Suppose I have set $S = \{v_1, v_2, v_3\}$ where $v_1 = (1,0,0,0,2)$ and $v_2 = (0,1,0,1,0)$ and $v_3 = (0,0,1,1,0)$. I want to enlarge the set $S$ to be a basis for $\mathbb{R}^5$.
Systematically I know a basis for $\mathbb{R}^5$ are $(1,0,0,0,0), (0,1,0,0,0),(0,0,1,0,0),(0,0,0,1,0),(0,0,0,0,1)$, so my trial starts with $v_4= (a_1,b_1,c_1,d_1,e_1), v_5 = (a_2, b_2, c_2, d_2, e_2)$ and do linear combinations of $k_1 v_1 + k_2 v_2 + k_3 v_3 + k_4 v_4 + k_5 v_5 $ to make those 5 elementary standrad basis.
I realize this method is not good for enlarging the set. Are there any systematic ways for enlarging set to form a basis?
Best Answer
Yes, there is a systematic way. Considering J.W. Tanner's comment, let us begin by adding the standard basis vectors $e_i$ to the set $S$, and consider the set $B = \left\{ v_1, v_2, v_3, e_1,e_2,e_3,e_4,e_5 \right\}$. Now moving along from left to right, if a vector is in the span of the ones considered previously, throw it out. If not, keep it.

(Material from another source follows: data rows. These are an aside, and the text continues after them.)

(* ===== verification/SessionTheorems.v ===== *)
(** * What a session says

    The messages a session exchanges with its client form a conversation of the protocol,
    whatever the client, the X server, the file system and the operator do; every message
    it sends is valid, and it never panics. *)

From S2P Require Import Prelude Text Bounded Protocol Message MessageSpec Base64 Effects SeatGate.
From S2P Require Import Config Policy X11 Scan Observer Manager InputServer Keyboard Input Capture TextTransfer.
From S2P Require Import Host DesktopEntry Catalog CatalogTheorems Launch ObserverSpec Diagnostics Replies Session.

(** ** The conversation *)

Inductive Exchanged :=
| Received (message : ClientMessage)
| Sent (message : ServerMessage).

Definition diagnostic_of (text : string) : option Diagnostic := result_ok (BoundedText_new (bstr text)).

Definition goodbye (code : ErrorCode) (text : string) : Exchanged :=
  Sent (ServerMessage_Goodbye {| Goodbye_code := code; Goodbye_message := diagnostic_of text |}).

Definition reports (code : ErrorCode) (retry : Retry) (text : string) : Outcome :=
  Outcome_Error
    {| ProtocolError_code := code; ProtocolError_retry := retry; ProtocolError_field := None;
       ProtocolError_message := diagnostic_of text; ProtocolError_current_generation := None;
       ProtocolError_current_sequence := None |}.

Definition answer (request : Request) (outcome : Outcome) : Exchanged :=
  Sent (ServerMessage_Response {| Response_id := Request_id request; Response_outcome := outcome |}).

(** The kind of reply each call has. *)
Definition answers (id : SessionId) (call : Call) (reply : Reply) : Prop :=
  match call, reply with
  | Call_SeatStatus _, Reply_SeatStatus status => SeatStatus_session status = id
  | Call_DesktopSnapshot _, Reply_DesktopSnapshot _
  | Call_EventsSubscribe _, Reply_Subscribed _
  | Call_EventsPoll _, Reply_Events _
  | (Call_ClientActivate _ | Call_ClientClose _ | Call_WorkspaceSwitch _ | Call_ClientWorkspace _
     | Call_ClientState _ | Call_ClientGeometry _), Reply_Management _
  | Call_ApplicationsList _, Reply_Applications _
  | Call_ApplicationLaunch _, Reply_Launched _
  | (Call_PointerMove _ | Call_PointerClick _ | Call_KeyboardType _ | Call_KeyboardWrite _
     | Call_KeyboardKey _), Reply_Input _
  | Call_TextInsert _, Reply_TextTransfer _
  | Call_CaptureObscured _, Reply_Capture _
  | Call_CaptureRegion _, Reply_CaptureRegion _ => True
  | _, _ => False
  end.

So we begin with $v_1$. Moving on to $v_2$, we see that $v_2$ is not in the span of $v_1$. So we keep it. Moving on to $v_3$, we see that $v_3$ is not in the span of $v_1$ and $v_2$, ie. $v_3 \notin \text{span}\left\{v_1, v_2 \right\}$. So keep this one too. And so on. Moving along in this fashion, you will at some point throw out vectors that are in the span of the ones previously considered, and by the end you will end up with five vectors that will include the three vectors in the set $S$ that you started with.
The details of this process are outlined in, for example, Axler's Linear Algebra Done Right, (section 2.B, pg. 39 in the 3rd edition).